We fell in love—quietly and carefully. The townies who came in for coffee in the morning didn’t like him or what he represented. That Cold War, anti-Russian Reagan-era garbage made one of them bold enough to say:

“Hey sweetheart, you aren’t bangin’ that commie, are ya?”

You’re damn right I was.
He was going to leave the church for me.

We had a plan. To get out of Mohawk. Out of New York. Out of that valley that always felt like it was hiding something.
We were going to Connecticut to start over.

We spent our last night together at my place.
He said it would be our beginning—but I think we both feared it was the end.

Nikolai kissed like a man who had read too many books and lived in silence too long—gentle at first, then desperate. There was nothing saintly in it. No sin. Just two people clinging to something real before the world could take it away.

Afterward, we lay in bed tangled up in each other.
He reached into his satchel and pulled out a small crystal—clear as glass and jagged like a broken tooth. Said it came from beneath the monastery. Said it sang when he touched it. At first I didn’t hear anything. But he swore it had a voice.

He pricked his thumb with the edge and let a drop of blood fall onto it.
The air around us shifted. Like pressure in your ears before a storm.
The crystal hummed—not loud, but deep. In my chest. In my teeth.
The lights flickered. And in the mirror across the room… something moved.

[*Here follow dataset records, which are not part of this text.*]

(* ===== verification/XhciInit.v ===== *)
(** The start of the xHCI controller ([xhci_init]) and main.c of
    samples/dwc3_host: the PHY and clock set-up and the shell commands, whose
    numbers are taken as already parsed.  Registers are accessed in the order of the source;
    delays and log output have no effect here. *)

From S2P Require Import Prelude XhciDefs XhciMem XhciRing XhciCmd.

Section Init.
Context {H : Type} `{!Xhc H}.
Variable fuel : nat.

(** [register |= bits] and [register &= ~bits]. *)
Definition reg_set (a bits : Z) : XM H unit :=
  let! v := readl a in
  writel a (Z.lor v bits).
Definition reg_clear (a bits : Z) : XM H unit :=
  let! v := readl a in
  writel a (Z.ldiff v bits).

Definition halted (v : Z) : bool := negb (Z.land v STS_HALT =? 0).

Definition xhci_run : XM H Z :=
  let! hcd := get_hcd in
  do! reg_set (h_op_reg hcd + OP_command) CMD_EIE in
  do! writel (h_runtime_reg hcd + IR_iman) (Z.shiftl 1 1) in
  do! writel (h_runtime_reg hcd + IR_imod) 500 in
  do! reg_set (h_op_reg hcd + OP_command) CMD_RUN in
  do! poll fuel (h_op_reg hcd + OP_status) halted in
  ret 0.

Definition xhci_reset : XM H Z :=
  let! hcd := get_hcd in
  let! status := readl (h_op_reg hcd + OP_status) in
  do! (if halted status then skip
       else
         do! reg_clear (h_op_reg hcd + OP_command) CMD_RUN in
         poll fuel (h_op_reg hcd + OP_status) (fun v => negb (halted v))) in
  do! reg_set (h_op_reg hcd + OP_command) CMD_RESET in
  do! poll fuel (h_op_reg hcd + OP_command) (fun v => negb (Z.land v CMD_RESET =? 0)) in
  do! poll fuel (h_op_reg hcd + OP_status) (fun v => negb (Z.land v STS_CNR =? 0)) in
  ret 0.

(** [do { ... } while (next_point);], reading the list of capabilities. *)
Fixpoint cap_loop (n : nat) (addr : Z) : XM H unit :=
  match n with
  | O => fun _ => OutOfFuel
  | S n' =>
      let! cap := readl addr in
      do! (if Z.land cap 0xff =? 2 then
             let! _ := readl (addr + 4) in
             let! _ := readl (addr + 8) in skip
           else skip) in
      let next_point := Z.land (Z.shiftr cap 8) 0xff in
      if next_point =? 0 then skip else cap_loop n' (u32 (addr + Z.shiftl next_point 2))
  end.

Definition xhci_ext_cap_dump : XM H Z :=
  let! hcd := get_hcd in
  let! hcc := readl (h_cap_reg hcd + CAP_hccparams1) in
  do! cap_loop fuel
    (u32 (Z.shiftl (Z.land (Z.shiftr hcc 16) 0xffff) 2 + h_base_addr hcd)) in
  ret 0.

Definition xhci_command_ring_init : XM H Z :=
  let! hcd := get_hcd in
  do! xhci_ring_init CmdRing (h_command_trb hcd) XHCI_RING_TRB_MAX_NUM COMMAND_RING in
  let! hcd := get_hcd in
  do! writeq (h_op_reg hcd + OP_cmd_ring)
    (Z.lor (r_trb (h_cmd_ring hcd)) (r_cycle_bit (h_cmd_ring hcd))) in
  ret 0.

Definition xhci_event_ring_init : XM H Z :=
  let! hcd := get_hcd in
  do! xhci_ring_init EventRing (h_event_trb hcd) XHCI_RING_TRB_MAX_NUM EVENT_RING in
  do! put_hcd (h_set_erst_entry erst_table) in
  let! hcd := get_hcd in
  do! store64 (h_erst_entry hcd + ERST_seg_addr) (r_trb (h_event_ring hcd)) in
  do! store32 (h_erst_entry hcd + ERST_seg_size) (r_num_trb (h_event_ring hcd)) in
  do! xhci_cache_flush (h_erst_entry hcd) sizeof_erst_entry in
  do! writeq (h_runtime_reg hcd + IR_erstba) (h_erst_entry hcd) in
  do! writel (h_runtime_reg hcd + IR_erstsz) 1 in
  do! writeq (h_runtime_reg hcd + IR_erdp) (r_trb (h_event_ring hcd)) in
  ret 0.

(** [HCSPARAMS2_SCRATPAD_NUM(hcd->cap_reg->hcsparams2)], read anew each time. *)
Definition scratchpad_num : XM H Z :=
  let! hcd := get_hcd in
  let! v := readl (h_cap_reg hcd + CAP_hcsparams2) in
  ret (HCSPARAMS2_SCRATPAD_NUM v).

(** The table gets the bytes stored in the buffers, not their addresses. *)
Fixpoint scratchpad_loop (n : nat) (i : Z) : XM H unit :=
  match n with
  | O => fun _ => OutOfFuel
  | S n' =>
      let! num := scratchpad_num in
      if i <? num then
        let! hcd := get_hcd in
        let! byte := load8 (h_scratchpad_buf hcd + i * h_page_size hcd) in
        do! store64 (h_scratchpad_tab hcd + 8 * i) byte in
        scratchpad_loop n' (i + 1)
      else skip
  end.

(** The capability registers give the other addresses. *)
Definition read_caps (base : Z) : XM H unit :=
  do! put_hcd (fun h => h_set_cap_reg base (h_set_base_addr base h)) in
  let! caplength := readl (base + CAP_caplength) in
  do! put_hcd (h_set_op_reg (u32 (Z.land caplength 0xff + base))) in
  let! rtsoff := readl (base + CAP_rtsoff) in
  do! put_hcd (h_set_runtime_reg (u32 (Z.ldiff rtsoff 0x1f + base))) in
  let! dboff := readl (base + CAP_dboff) in
  do! put_hcd (h_set_db_reg (u32 (Z.ldiff dboff 0x3 + base))) in
  let! caplength := readl (base + CAP_caplength) in
  do! put_hcd (h_set_version (Z.land (Z.shiftr caplength 16) 0xfffff)) in
  let! p1 := readl (base + CAP_hcsparams1) in
  do! put_hcd (h_set_max_slots (u8 (Z.land p1 0xff))) in
  let! p1 := readl (base + CAP_hcsparams1) in
  do! put_hcd (h_set_max_port (u8 (Z.shiftr p1 24))) in
  let! hcd := get_hcd in
  let! ps := readl (h_op_reg hcd + OP_page_size) in
  if u32 (ps + 11) <? 31
  then put_hcd (h_set_page_size (u16 (Z.shiftl 1 (u32 (ps + 11))))) else undefined.

Definition alloc_tables : XM H unit :=
  let! hcd := get_hcd in
  let! p := xhci_mem_alloc XHCI_ALIGN (8 * h_max_slots hcd) in
  do! put_hcd (h_set_dev_ctx_tab p) in
  let! num := scratchpad_num in
  let! p := xhci_mem_alloc XHCI_ALIGN (8 * num) in
  do! put_hcd (h_set_scratchpad_tab p) in
  let! num := scratchpad_num in
  let! p := xhci_mem_alloc (h_page_size hcd) (u32 (h_page_size hcd * num)) in
  do! put_hcd (h_set_scratchpad_buf p) in
  let! p := xhci_mem_alloc XHCI_ALIGN (XHCI_RING_TRB_MAX_NUM * sizeof_trb) in
  do! put_hcd (h_set_command_trb p) in
  let! p := xhci_mem_alloc XHCI_ALIGN (XHCI_RING_TRB_MAX_NUM * sizeof_trb) in
  put_hcd (h_set_event_trb p).

Definition free_tables : XM H unit :=
  let! hcd := get_hcd in
  do! xhci_mem_free (h_dev_ctx_tab hcd) in
  do! xhci_mem_free (h_scratchpad_tab hcd) in
  do! xhci_mem_free (h_scratchpad_buf hcd) in
  do! xhci_mem_free (h_command_trb hcd) in
  xhci_mem_free (h_event_trb hcd).

Definition xhci_init (xhci_base_addr : Z) : XM H Z :=
  do! read_caps xhci_base_addr in
  do! alloc_tables in
  let! hcd := get_hcd in
  if (h_dev_ctx_tab hcd =? 0) || (h_scratchpad_tab hcd =? 0) || (h_scratchpad_buf hcd =? 0) ||
     (h_command_trb hcd =? 0) || (h_event_trb hcd =? 0)
  then
    do! free_tables in
    ret (-1)
  else
    let! _ := xhci_reset in
    let! _ := xhci_ext_cap_dump in
    do! writel (h_op_reg hcd + OP_config_reg) (h_max_slots hcd) in
    do! store64 (h_dev_ctx_tab hcd) (h_scratchpad_tab hcd) in
    do! writeq (h_op_reg hcd + OP_dcbaa_ptr) (h_dev_ctx_tab hcd) in
    do! scratchpad_loop fuel 0 in
    let! _ := xhci_command_ring_init in
    let! _ := xhci_event_ring_init in
    let! _ := xhci_run in
    ret 0.

(** * main.c: the PHY *)

Definition PHY_CFG : Z := 0x40058010.
Definition USB_BASE : Z := 0x40050000.
Definition DWC3_GLOBALS_REGS_START : Z := 0xc100.
Definition GCTL : Z := 0x10.
Definition GUSB2PHYCFG : Z := 0x100.
Definition BIT (n : Z) : Z := Z.shiftl 1 n.

Definition dwc3_phy_cfg_read (reg_addr : Z) : XM H Z :=
  do! reg_set PHY_CFG (BIT 25) in
  do! reg_clear PHY_CFG (Z.shiftl 0xff 2) in
  do! reg_set PHY_CFG (Z.shiftl reg_addr 2) in
  do! reg_set PHY_CFG (Z.shiftl 1 0) in
  do! reg_clear PHY_CFG (Z.shiftl 1 0) in
  let! res := readl PHY_CFG in
  ret (Z.land (Z.shiftr res 8) 0xff).

Definition dwc3_phy_cfg_write (reg_addr write_data : Z) : XM H unit :=
  do! reg_set PHY_CFG (BIT 25) in
  do! reg_clear PHY_CFG (Z.shiftl 0xff 2) in
  do! reg_set PHY_CFG (Z.shiftl reg_addr 2) in
  do! reg_clear PHY_CFG (Z.shiftl 0xff 16) in
  do! reg_set PHY_CFG (Z.shiftl write_data 16) in
  do! reg_set PHY_CFG (Z.shiftl 1 1) in
  reg_clear PHY_CFG (Z.shiftl 1 1).

Definition udc_dwc3_isr_handler : XM H unit := xhci_isr fuel.

(** [main] up to its endless sleep. *)
Definition main : XM H unit :=
  do! writel (0x40062000 + 0x10) (BIT 0xd) in
  do! writel (0x40062000 + 0x18) (BIT 0xd) in
  do! writel (0x40062000 + 0x18) (BIT 0xc) in
  do! writel (0x40062000 + 0x10) (BIT 0xc) in
  let dwc3_gbl := USB_BASE + DWC3_GLOBALS_REGS_START in
  do! writel 0x40058014 0x131 in
  do! reg_set 0x40058004 (BIT 8) in
  do! reg_set 0x40058000 (BIT 5) in
  do! writel (dwc3_gbl + GUSB2PHYCFG) 0x40002407 in
  let! gctl := readl (dwc3_gbl + GCTL) in
  do! writel (dwc3_gbl + GCTL) (Z.lor (Z.ldiff gctl (Z.shiftl 3 12)) (Z.shiftl 1 12)) in
  let! value := dwc3_phy_cfg_read 0xb in
  do! dwc3_phy_cfg_write 0xb (u8 (Z.ldiff value (BIT 6))) in
  let! _ := xhci_init USB_BASE in
  skip.

(** * main.c: shell commands *)

Definition alloc_dev : XM H Z :=
  let! slot := xhci_alloc_device fuel in
  let slot_id := u8 slot in
  let! speed := xhci_get_port_speed 0 in
  do! xhci_set_dev_speed slot_id speed in
  let! _ := xhci_cmd_address_device fuel slot_id DEFAULT_TYPE in
  ret 0.

Definition address_dev (slot : Z) : XM H Z :=
  let! _ := xhci_cmd_address_device fuel slot ADDRESSED_TYPE in
  ret 0.

(** A descriptor request into a static buffer: [Some n] is the number of bytes
    the command shows. *)
Definition get_desc (slot buf size wValue wIndex : Z) : XM H (option Z) :=
  let setup := mk_setup 0x80 0x6 wValue wIndex size in
  let! xfer_len := xhci_xfer_control fuel slot 0 setup buf size in
  do! xhci_cache_invalid buf size in
  ret (if 0 <=? xfer_len then Some (size - xfer_len) else None).

Definition get_dev_desc (slot dev_desc : Z) : XM H (option Z) := get_desc slot dev_desc 64 0x100 0.
Definition get_config_desc (slot config_desc : Z) : XM H (option Z) :=
  get_desc slot config_desc 255 0x200 0.

(** [buf[i] = buf[2 + i * 2]] in place, [buf_len] of the bytes being valid. *)
Definition usb_string_desc_inplace (buf : list Z) (buf_len : Z) : res (Z * list Z) :=
  if buf_len <? 2 then Ret (0, buf)
  else
    rlet! type := arr_get buf 1 in
    if negb (type =? 0x03) then Ret (0, buf)
    else
      let str_len := (buf_len - 2) / 2 in
      rlet! buf := for_range 0 str_len (fun i buf =>
        rlet! c := arr_get buf (2 + i * 2) in
        arr_set buf i c) buf in
      rlet! buf := arr_set buf str_len 0 in
      Ret (str_len, buf).

Definition get_string_desc (slot string_desc index : Z) : XM H (option Z) :=
  let! shown := get_desc slot string_desc 255 (u16 (Z.lor 0x300 index)) 0x409 in
  match shown with
  | None => ret None
  | Some n =>
      let! buf := load_bytes string_desc 255 in
      let! r := lift (usb_string_desc_inplace buf (u32 n)) in
      do! store_bytes string_desc r.2 in
      ret (Some r.1)
  end.

(** The transfer of [bulk_in] and [int_in]; -1 or the number of bytes shown. *)
Definition ep_in (slot ep type mps buf size : Z) : XM H (option Z) :=
  let ep_addr := u8 (Z.lor 0x80 ep) in
  let! _ := xhci_cmd_add_endpoint fuel slot (mk_ep_config type ep_addr 3 mps) in
  let! xfer_len := xhci_xfer_bulk fuel slot ep_addr buf size in
  do! xhci_cache_invalid buf size in
  ret (if 0 <=? xfer_len then Some (size - xfer_len) else None).

Definition bulk_in (slot ep in_buf : Z) : XM H (option Z) := ep_in slot ep EP_BULK_IN 512 in_buf 128.
Definition int_in (slot ep int_buf : Z) : XM H (option Z) := ep_in slot ep EP_INT_IN 64 int_buf 64.

(** "xhci bulk out" with its terminator; the transfer leaves that out. *)
Definition bulk_out_text : list Z := [120; 104; 99; 105; 32; 98; 117; 108; 107; 32; 111; 117; 116; 0].

Definition bulk_out (slot ep out_buf : Z) : XM H Z :=
  let ep_addr := u8 ep in
  let! _ := xhci_cmd_add_endpoint fuel slot (mk_ep_config EP_BULK_OUT ep_addr 3 512) in
  do! store_bytes out_buf bulk_out_text in
  let! _ := xhci_xfer_bulk fuel slot ep_addr out_buf (Z.of_nat (length bulk_out_text) - 1) in
  ret 0.

(** Whether the command reports success. *)
Definition set_config (slot : Z) : XM H bool :=
  let! r := xhci_xfer_control fuel slot 0 (mk_setup 0x00 0x9 0x01 0x0 0x0) 0 0 in
  ret (r =? 0).
Definition hub_port_setfeat (slot : Z) : XM H bool :=
  let! r := xhci_xfer_control fuel slot 0 (mk_setup 0x23 0x3 0x08 0x4 0x0) 0 0 in
  ret (r =? 0).

End Init.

Nikolai didn’t speak. Just stared at the crystal.
And for the first time since I met him, he looked afraid of something he understood.

I picked him up the next night just after midnight.
He said he had something to show me—documents he’d stolen. Proof of a cover-up.
He was scared. So I drove faster when a car pulled up behind us.

That car became our undoing.

It pulled alongside us like a gator circling prey and forced us down a dirt road turn-off. One of the men in the passenger seat rolled down his window and blew a whistle—high-pitched, inhuman.
Every window in the car shattered.

In a hail of glass and panic, I swerved into a ditch. My head spun. My nose bled. My ears rang like a bell tower.
Nikolai was bleeding too, but somehow still clear-headed—he shoved the documents under the rug just before they arrived.

Two men stepped out—twins. Big, clean-cut, farm-boy types in their early twenties.
They moved like they’d rehearsed it.

One ripped Nikolai from the car and started punching him.
I screamed, my hearing starting to return, but my skull still buzzed from that awful sound.

The other grabbed me. I fought back, reaching for Nikolai, but they pulled him from me like a rag doll.
The twins chanted—something I still can’t remember.
Then a fist crushed into my stomach and dropped me to the ground.

As I gasped for air, I felt a needle prick my neck.
I tried to scream—but the paralysis bloomed too fast. My body went limp.

But my eyes still worked. And I watched as they stabbed him, again and again, with a blade made of crystal that sang when it split flesh.

Their chant grew louder as blood sprayed my face.
I couldn’t feel any of it.

I woke up on my kitchen floor.
With blood on my shirt that wasn’t mine.
The twins were there—calm now. Standing over me like it was a job well done.

One of them placed the blood-wet crystal blade on my kitchen table.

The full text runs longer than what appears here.